Vacation anxiety is real -- and for good reason, as anything can happen when you aren't in the office. Back in 2008, I experienced my own living nightmare when my point of sale systems’ server crashed, closing our stores indefinitely.
It’s events like these that encourage many startup and small business owners to deal with vacation anxiety by simply not taking vacation. According to OnDeck’s Small Business Owners Survey, only 9 percent of the 200 business owners who participated planned on taking a full two-week vacation. Sixty-one percent indicated that they would take a one-week vacation and 26 percent said that they'd take a few days off. Not only is it common for small-business owners to not take vacations, but they are known to worry profusely when they do take one. Of those who do take time off, 67 percent planned on checking in with work at least once per day.
With so many advances in technology, it is possible to thwart vacation anxiety -- at least partially -- and go on a relaxing getaway as things running smoothly while you're away.
Here are five surefire tips to take the stress out of managing a small business while you’re away, drinking piña coladas and kicking back on the beach.
1. Choose the right person to step in for you.
Before even thinking about the technology that you’d like to use to help manage the shop while you’re away, the first thing that you should consider is selecting one of your trusted employees to stand in for you. Having a reliable stand-in who knows your business inside and out can help bring peace of mind while you're on vacation. Ensure a smooth transition by going over both routine and unexpected tasks along with the appropriate procedures.

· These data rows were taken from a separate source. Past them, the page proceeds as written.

(* ===== verification/CliRun.v ===== *)
(** The command [keg run]: [cmd/keg/run.go].

    The flags come parsed from the command-line library; [run_plan] is what
    [runAction] makes of them and of the configuration, [run_action] the whole
    command up to the exit code.  [keg_plan] of [Facade] is the same plan made
    by the library, and the two are compared. *)
From S2P Require Import GoStrings GoPath ConfigTypes ConfigExpand ConfigMerge Matcher Whitelist Justfile Templates BwrapArgs GuestEnv Ports PlanBuilder AuditLog Services Launch Facade.
Local Open Scope go_scope.

(** * Flags *)
Inductive flag_err :=
  | EmptyEntry
  | EmptyName (entry : gostring)
  | WantKeyValue (entry : gostring)
  | BadPort (e : port_err)
  | EmptyPart (entry : gostring)
  | BadNetwork (part : gostring) (e : policy_err).
Definition remove_string (k : gostring) (l : list gostring) : list gostring := List.filter (fun s => negb (seqb s k)) l.
(** One turn of the loop of [parseEnvFlag]. *)
Definition env_entry (host_env : gostring -> option gostring) (st : strmap * list gostring) (entry : gostring)
  : result flag_err (strmap * list gostring) :=
  let '(set_, inherit) := st in
  if is_empty entry then Err EmptyEntry
  else if has_prefix entry $"=" then Err (EmptyName entry)
  else match cut "=" entry with
       | Some (k, v) => Ok (<[k := v]> set_, remove_string k inherit)
       | None =>
           if smem entry HostDeniedEnvVars then
             Ok (match host_env entry with Some val => <[entry := val]> set_ | None => set_ end, remove_string entry inherit)
           else Ok (delete entry set_, if smem entry inherit then inherit else inherit ++ [entry])
       end.
Definition parse_env_flag (host_env : gostring -> option gostring) (entries : list gostring)
  : result flag_err (strmap * list gostring) := foldM_result (env_entry host_env) (∅, []) entries.
Definition parse_var_flags (entries : list gostring) : result flag_err strmap :=
  foldM_result (fun (out : strmap) entry =>
    if is_empty entry then Err EmptyEntry
    else match cut "=" entry with
         | None => Err (WantKeyValue entry)
         | Some (k, v) => if is_empty k then Err (EmptyName entry) else Ok (<[k := v]> out)
         end) ∅ entries.
Definition parse_publish_flags `{UnicodeCase} (entries : list gostring) : result flag_err (list port_spec) :=
  mapM_result (fun entry => map_err BadPort (parse_publish_flag entry)) entries.
Definition parse_forward_host_flags (entries : list gostring) : result flag_err (list forward_host_spec) :=
  mapM_result (fun entry => map_err BadPort (parse_forward_host_flag entry)) entries.
(** The two loops over the parts of an entry. *)
Definition parse_parts (check : gostring -> result flag_err unit) (entries : list gostring) : result flag_err (list gostring) :=
  foldM_result (fun out entry =>
    if is_empty entry then Err EmptyEntry
    else foldM_result (fun out part =>
           let part := trim_space part in
           if is_empty part then Err (EmptyPart entry)
           else _ ← check part; Ok (out ++ [part])) out (split "," entry)) [] entries.
Definition parse_sni_flags (entries : list gostring) : result flag_err (list gostring) :=
  parse_parts (fun _ => Ok tt) entries.
Definition parse_network_cidr_flags (entries : list gostring) : result flag_err (list gostring) :=
  parse_parts (fun part => map_err (BadNetwork part) (_ ← new_network_policy [part] [] false; Ok tt)) entries.

(** * The plan *)
Record run_flags := RunFlags {
  rf_repo : gostring; rf_config : gostring; rf_user_config : gostring;
  rf_ephemeral : bool; rf_disk_overlay : gostring; rf_isolate_caches : bool; rf_isolated_cache_name : gostring;
  rf_name : gostring; rf_env : list gostring; rf_var : list gostring; rf_publish : list gostring;
  rf_forward_host : list gostring; rf_allow_sni : list gostring; rf_allow_network : list gostring;
  rf_block_network : list gostring; rf_allow_all_network : bool; rf_inherit_all : bool; rf_verbose : bool;
  rf_args : list gostring }.
Inductive run_err :=
  | NoRepoDir
  | RunOverlaysExclusive
  | RunCachesExclusive
  | BadFlag (e : flag_err)
  | RunPlanFailed (e : plan_err)
  | RunBadNetworks (e : policy_err)
  | RunDomainsFailed (e : plan_err)
  | RunPortsFailed (e : plan_err)
  | RunLaunchFailed (e : launch_err)
  | WaitFailed.
(** The flags of [keg run] after their own parsing. *)
Record parsed_flags := ParsedFlags {
  pf_set : strmap; pf_inherit : list gostring; pf_vars : strmap; pf_ports : list port_spec;
  pf_forward : list forward_host_spec; pf_sni : list gostring; pf_allow : list gostring; pf_block : list gostring }.
Definition with_env (b : plan) (env : strmap) (inherit : list gostring) (all : bool) (cmd : list gostring) : plan :=
  Plan (repo_root b) (sandbox_home b) (resolv_conf b) (hosts_file b) (secret_dir b) (secret_path_binds b) (mounts b)
    (env_unset_vars b) env inherit all (bwrap_args b) (p_allow_weak b) (p_overlay b) (disk_layer_rw b) (disk_layer_work b)
    (self_exe b) (enable_runner b) (extra_dirs b) (prepend_dirs b) (append_dirs b) (seccomp_fd b) cmd.
Definition with_lists (p : full_plan) (b : plan) (allow block : list gostring) (ports : list resolved_port)
    (forward : list forward_host_spec) : full_plan :=
  FullPlan b (fp_repo_cfg p) (fp_tmp_dir p) (fp_instance p) (fp_sni p) allow block (fp_tcp p) (fp_dns p)
    (fp_transparent p) ports forward (fp_tasks p) (fp_runner p) (fp_hooks_dir p) (fp_audit_file p)
    (fp_upstream_proxy p) (fp_secrets p) (fp_sources p) (fp_secret_ctx p) (fp_landlock p) (fp_seccomp p).
(** The environment of a plan, and the command, replaced. *)
Definition set_env (p : full_plan) (env : strmap) : full_plan :=
  let b := fp_bwrap p in
  with_lists p (with_env b env (env_inherit_vars b) (inherit_all b) (p_command b)) (fp_allow p) (fp_block p) (fp_ports p) (fp_forward p).
Definition default_command : list gostring := [$"/bin/bash"; $"-i"].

2. Communicate your expectations.
A lot can happen in a day. Before relaxing by the pool, run through different scenarios and consider how involved you’ll be if they happen. You should also gauge how your departure may affect your team. Do they expect you to check in regularly? Will your stand-in have absolute authority to make decisions? What constituents an emergency?
These are all good questions to ask before committing to your getaway. Clarify your expectations in advance so that your team back home knows how and when to reach out to you.
3. Set boundaries for yourself.
Just as you must set boundaries with your team, set boundaries for yourself. Forty percent of travelers agreed that their smartphone is the most important item they take on vacation, with more than two-thirds reporting they use their devices every day. And though they’re off hours, checking work emails is the most common smartphone activity. Let’s face it: It’s not a vacation if you’re glued to your phone. If you've committed to checking in via email just once per day, pick a time and stick to it. Simple routines will ease your anxieties while still giving you the break you need. That said, avoid the temptation to check in more frequently. If you've prepared your team well, they won't expect an immediate response.
4. Stay in the loop with web-based collaboration tools.
If your team uses a web-based collaboration tool such as BaseCamp, Trello, Asana or Evernote, use it to stay in the loop -- but within the boundaries you've set for yourself. With access to these kind of tools you can troubleshoot in real time without being tied down to your brick-and-mortar location. You will soon realize that your vacation anxiety was unfounded and that your stores are running just fine in your absence.
5. Schedule a 'hangout.'
As prepared as your stand-in may be to manage the shop while you're gone, a crisis could prove difficult to handle without your input. In some cases, meeting face to face, even if just for a few minutes, may be all that's needed to calm down employees and turn the situation around. Google Hangouts is the perfect tool for live video chats. You can use Google Hangouts on computers, laptops, tablets and smartphones.
Running a business on vacation is just one of the many challenges business owners face, but like most things, with a little bit of planning and preparation, it can be done.